627 F.2d 467 | D.C. Cir. | 1980
Lead Opinion
Petitioner Connecticut Light and Power Company (CL&P) challenges an order of the Federal Energy Regulatory Commission (FERC) suspending for five months CL&P’s proposed new rate schedule. FERC and intervenor Connecticut Municipal Group (Municipals) urge us to dismiss the appeal as moot in view of CL&P’s settlement offer to refrain from seeking recovery of the suspended rates. We hold that this case is not moot, and set aside the suspension order because of the Commission’s failure to disclose reasons for the length of the suspension period.
I. FACTS
On 31 July 1978 CL&P filed a proposed rate increase (the “R-4 rate”) of $2,736,000 with the Commission, requesting an effective date of 1 September 1978 for the new rate.
CL&P made an Application for Rehearing and Reconsideration on 29 September 1978.
On 8 February 1980 CL&P filed a joint motion of the parties requesting the court’s permission to withdraw the cost-of-service issue from consideration because of an offer of settlement filed with the Commission on 5 February 1980.
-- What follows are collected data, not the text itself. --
(** X15: an update is not repeated.  When the configuration file holds what
    an update to the version [latest] wrote (for a stored object whose
    values are strings), and [latest], three runs of digits with dots
    between them, is still the latest version, the next run of either
    revision ends with "already up to date": exit status 0, nothing
    written, nothing built. *)
Theorem rerun_after_update_is_up_to_date (print_number : jsstring -> jsstring)
  (w : World) (config : properties) (now : Date) (latest sha256 : jsstring)
  (t1 : trace) :
  string_valued config -> distinct_keys config -> is_version latest ->
  on_readTextFile w [] CONFIG_PATH
  = Some (config_text print_number config now latest sha256) ->
  (run w UpdateTs.fetchLatestTailscaleVersion
     [EvReadTextFile CONFIG_PATH
        (Some (config_text print_number config now latest sha256))]
   = (t1, Returned (Some latest)) ->
   ends_up_to_date (UpdateTs.main print_number) w t1) /\
  (run w Part003.fetchLatestTailscaleVersion
     [EvReadTextFile CONFIG_PATH
        (Some (config_text print_number config now latest sha256))]
   = (t1, Returned (Some latest)) ->
   ends_up_to_date (Part003.main print_number) w t1).
Proof.
  intros Hstr Hnd Hver Hread. split; intros Hlatest.
  - apply (rerun_ends print_number UpdateTs.BUILD_SCRIPT
             UpdateTs.compareVersions UpdateTs.fetchSHA256
             w config now latest sha256); auto.
  - apply (rerun_ends print_number Part003.BUILD_SCRIPT
             Part003.compareVersions Part003.fetchSHA256
             w config now latest sha256); auto.
Qed.

Lemma rerun_after_update_is_up_to_date_witness :
  let written := config_text (fun lexeme => lexeme) Sample.config_props
                   Sample.today (str "1.92.0") Sample.digest in
  let w := plain_world (Some written)
             (Sample.network Sample.listing Sample.checksum_file)
             Sample.today (Some 0%Z) in
  let t1 := [EvReadTextFile CONFIG_PATH (Some written);
             EvFetch TAILSCALE_STABLE_URL
               (Response true (Some Sample.listing))] in
  ends_up_to_date (UpdateTs.main (fun lexeme => lexeme)) w t1 /\
  ends_up_to_date (Part003.main (fun lexeme => lexeme)) w t1.
Proof.
  cbv zeta.
  destruct (rerun_after_update_is_up_to_date (fun lexeme => lexeme)
              (plain_world
                 (Some (config_text (fun lexeme => lexeme) Sample.config_props
                          Sample.today (str "1.92.0") Sample.digest))
                 (Sample.network Sample.listing Sample.checksum_file)
                 Sample.today (Some 0%Z))
              Sample.config_props Sample.today (str "1.92.0") Sample.digest
              [EvReadTextFile CONFIG_PATH
                 (Some (config_text (fun lexeme => lexeme) Sample.config_props
                          Sample.today (str "1.92.0") Sample.digest));
               EvFetch TAILSCALE_STABLE_URL
                 (Response true (Some Sample.listing))])
    as [HU HP].
  - repeat constructor; eexists; reflexivity.
  - unfold distinct_keys.
    repeat (constructor;
            [cbn; intros H;
             repeat (destruct H as [H|H]; [discriminate|]); exact H|]).
    constructor.
  - exists (str "1"), (str "92"), (str "0").
    repeat split; try discriminate; repeat constructor.
  - reflexivity.
  - split; [apply HU|apply HP]; vm_compute; reflexivity.
Defined.

(** ** A write that fails *)

Section WriteFails.
Variable print_number : jsstring -> jsstring.
Variable BUILD_SCRIPT : jsstring.
Variable compareVersions : jsstring -> jsstring -> sign.
Variable fetchSHA256 : jsstring -> prog (option jsstring).
Hypothesis fetchSHA256_fetches_only :
  forall packageName, fetches_only (fetchSHA256 packageName).

Let script := main print_number BUILD_SCRIPT compareVersions fetchSHA256.

Lemma In_writes (e : event) (t : trace) :
  In e t -> is_write e = true -> In e (writes t).
Proof. intros Hin He. apply filter_In. now split. Qed.

Lemma failed_write_ends (w : World) (path content : jsstring) :
  In (EvWriteTextFile path content false) (fst (run w script [])) ->
  snd (run w script []) = Exited 1%Z /\
  filter is_command (fst (run w script [])) = [] /\
  exists t, fst (run w script []) = t ++ [EvWriteTextFile path content false].
Proof.
  intros Hin.
  destruct (run_main_outcome print_number BUILD_SCRIPT compareVersions
              fetchSHA256 fetchSHA256_fetches_only w)
    as [(Hw & _)|(config & latest & sha256 & t & Hw & Hc & Hrun)].
  - apply In_writes in Hin; [|reflexivity]. fold script in Hw.
    rewrite Hw in Hin. destruct Hin.
  - fold script in Hrun. rewrite Hrun in *. clear Hrun.
    unfold after_checksum in *. cbv zeta in *.
    destruct (on_writeTextFile w _ CONFIG_PATH _) eqn:Hwritten;
      cbn [fst snd] in *.
    + exfalso. apply in_app_or in Hin as [Hin|[Hin|[]]]; [|discriminate].
      apply in_app_or in Hin as [Hin|[Hin|[]]]; [|discriminate].
      apply in_app_or in Hin as [Hin|[Hin|[]]]; [|discriminate].
      apply In_writes in Hin; [|reflexivity]. rewrite Hw in Hin.
      destruct Hin.
    + split; [reflexivity|]. split.
      * rewrite !filter_app, Hc. reflexivity.
      * apply in_app_or in Hin as [Hin|[Hin|[]]].
        -- exfalso. apply in_app_or in Hin as [Hin|[Hin|[]]]; [|discriminate].
           apply In_writes in Hin; [|reflexivity]. rewrite Hw in Hin.
           destruct Hin.
        -- injection Hin as <- <-. eexists. reflexivity.
Qed.

End WriteFails.

(** X16: when the write of the configuration file fails, the run of either
    revision ends there with exit status 1: the failed write is the last
    event, and the build is not run. *)
Theorem failed_write_exits_1 (print_number : jsstring -> jsstring)
  (w : World) (path content : jsstring) :
  (In (EvWriteTextFile path content false)
     (fst (run w (UpdateTs.main print_number) [])) ->
   snd (run w (UpdateTs.main print_number) []) = Exited 1%Z /\
   filter is_command (fst (run w (UpdateTs.main print_number) [])) = [] /\
   exists t, fst (run w (UpdateTs.main print_number) [])
             = t ++ [EvWriteTextFile path content false]) /\
  (In (EvWriteTextFile path content false)
     (fst (run w (Part003.main print_number) [])) ->
   snd (run w (Part003.main print_number) []) = Exited 1%Z /\
   filter is_command (fst (run w (Part003.main print_number) [])) = [] /\
   exists t, fst (run w (Part003.main print_number) [])
             = t ++ [EvWriteTextFile path content false]).
Proof.
  split; apply failed_write_ends.
  - apply UpdateTs_fetchSHA256_fetches_only.
  - apply Part003_fetchSHA256_fetches_only.
Qed.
Arguing that the offer of settlement eliminated the only impact on CL&P from the suspension order, the Municipals on 13 February 1980 moved to dismiss the appeal as moot.
II. MOOTNESS
CL&P notes that the settlement allegedly mooting this petition will not become final until the offer of settlement has been reviewed, approved, and made effective by FERC, but for the purpose of this motion it “is willing to stipulate that all financial disputes related to the Commission’s suspension order have been settled.”
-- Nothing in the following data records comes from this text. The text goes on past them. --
Lemma convertPreprocessedFeatures_from_cases features result :
  (convertPreprocessedFeatures_from result features = None
   ∧ Exists (λ f, geometry f = MultiPolygon []) features)
  ∨ (∃ r, convertPreprocessedFeatures_from result features = Some (result ++ r)
          ∧ Forall (λ f, geometry f ≠ MultiPolygon []) features
          ∧ Forall2 converted_from
              (filter (λ f, supported (geometry f) = true) features) r).
Proof.
  revert result. induction features as [|f features IH]; intros result.
  { right. exists []. rewrite app_nil_r. repeat split; constructor. }
  cbn [convertPreprocessedFeatures_from].
  destruct (convertPreprocessedFeature_cases f)
    as [[-> Hf]|[(p & -> & Hne & Hs & Hp)|[-> Hs]]].
  - left. split; [reflexivity|]. left. exact Hf.
  - simpl. destruct (IH (result ++ [p])) as [[-> HE]|(r & -> & HF & HR)].
    + left. split; [reflexivity|]. right. exact HE.
    + right. exists (p :: r). rewrite <- app_assoc. split; [reflexivity|].
      split; [constructor; assumption|].
      rewrite filter_cons_True by exact Hs. constructor; assumption.
  - simpl. rewrite app_nil_r.
    destruct (IH result) as [[-> HE]|(r & -> & HF & HR)].
    + left. split; [reflexivity|]. right. exact HE.
    + right. exists r. split; [reflexivity|]. split.
      * constructor; [|exact HF]. intros E. rewrite E in Hs. discriminate.
      * rewrite filter_cons_False by (rewrite Hs; discriminate). exact HR.
Qed.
Nevertheless, for two reasons we find that the settlement offer does not moot this petition. First, the settlement does not resolve all the issues presented in the petition.
Second, as to economic issues we think this case fits within the “capable of repetition, yet evading review” doctrine of Southern Pacific Terminal Co. v. ICC
Even so, we think the public interest in resolving this recurring controversy precludes dismissal for mootness. Suspension orders have a significant effect on regulated companies and their customers. For instance, in this case CL&P claims it lost over $1 million in revenues during the five-month suspension period.
Because the settlement offer does not resolve all the issues before us and in view of the public interest in resolving this recurring controversy, we find that this case is not moot.
III. MERITS
Section 205(e) of the Federal Power Act, authorizing suspension orders, provides:
[T]he Commission, upon filing with such schedules and delivering to the public utility affected thereby a statement in writing of its reasons for such suspension, may suspend the operation of such schedule and defer the use of such rate, charge, classification, or service, but not for a longer period than five months beyond the time when it would otherwise go into effect; . . . ,24
The question here is whether the order provided the requisite statement of reasons for “such suspension.” We hold that it does not.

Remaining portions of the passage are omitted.